#### PROBLEM:
In full and word for word, return the listing that follows.

- Opening Delimiter -

(* ===== verification/McTokens.v ===== *)
(** * Tokens

    concurrentqueue.h: [ProducerToken] and [ConsumerToken] as objects that are
    constructed, moved, swapped and destroyed.  A producer token and its producer point
    at each other; a producer is given up when the token that holds it is destroyed. *)
From S2P Require Import Prelude McBulk McSubQueue McQueue McQueueRuns.
Local Open Scope Z_scope.

Module McTokens.
Import McSubQueue McQueue McQueueRuns.

Section tokens.
Context {E P T : Type} `{!SubQueue E P T} `{Quota}.

(** A queue with its consumer tokens, and the producer tokens by address, each with its
    field [producer]. *)
Record client := Client { sys : system (E := E) (P := P); tokens : gmap nat (option nat) }.

Definition its_queue (w : client) : queue (E := E) (P := P) := the_queue (sys w).
Definition with_tokens (w : client) (q : queue) (tks : gmap nat (option nat)) : client :=
  Client (with_queue (sys w) q) tks.

(** [producer] of the token at [this]. *)
Definition producer_of (w : client) (this : nat) : result (option nat) :=
  match tokens w !! this with Some o => Ok o | None => UB end.

(** [if (producer != nullptr) producer->token = this] *)
Definition point_back (producer : option nat) (this : nat) (q : queue (E := E) (P := P)) : result queue :=
  match producer with
  | None => Ok q
  | Some i => _ ← get q i; Ok (set_token q i (Some this))
  end.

- Closing Delimiter -

#### ANSWER SECTION:
(* ===== verification/McTokens.v ===== *)
(** * Tokens

    concurrentqueue.h: [ProducerToken] and [ConsumerToken] as objects that are
    constructed, moved, swapped and destroyed.  A producer token and its producer point
    at each other; a producer is given up when the token that holds it is destroyed. *)
From S2P Require Import Prelude McBulk McSubQueue McQueue McQueueRuns.
Local Open Scope Z_scope.

Module McTokens.
Import McSubQueue McQueue McQueueRuns.

Section tokens.
Context {E P T : Type} `{!SubQueue E P T} `{Quota}.

(** A queue with its consumer tokens, and the producer tokens by address, each with its
    field [producer]. *)
Record client := Client { sys : system (E := E) (P := P); tokens : gmap nat (option nat) }.

Definition its_queue (w : client) : queue (E := E) (P := P) := the_queue (sys w).
Definition with_tokens (w : client) (q : queue) (tks : gmap nat (option nat)) : client :=
  Client (with_queue (sys w) q) tks.

(** [producer] of the token at [this]. *)
Definition producer_of (w : client) (this : nat) : result (option nat) :=
  match tokens w !! this with Some o => Ok o | None => UB end.

(** [if (producer != nullptr) producer->token = this] *)
Definition point_back (producer : option nat) (this : nat) (q : queue (E := E) (P := P)) : result queue :=
  match producer with
  | None => Ok q
  | Some i => _ ← get q i; Ok (set_token q i (Some this))
  end.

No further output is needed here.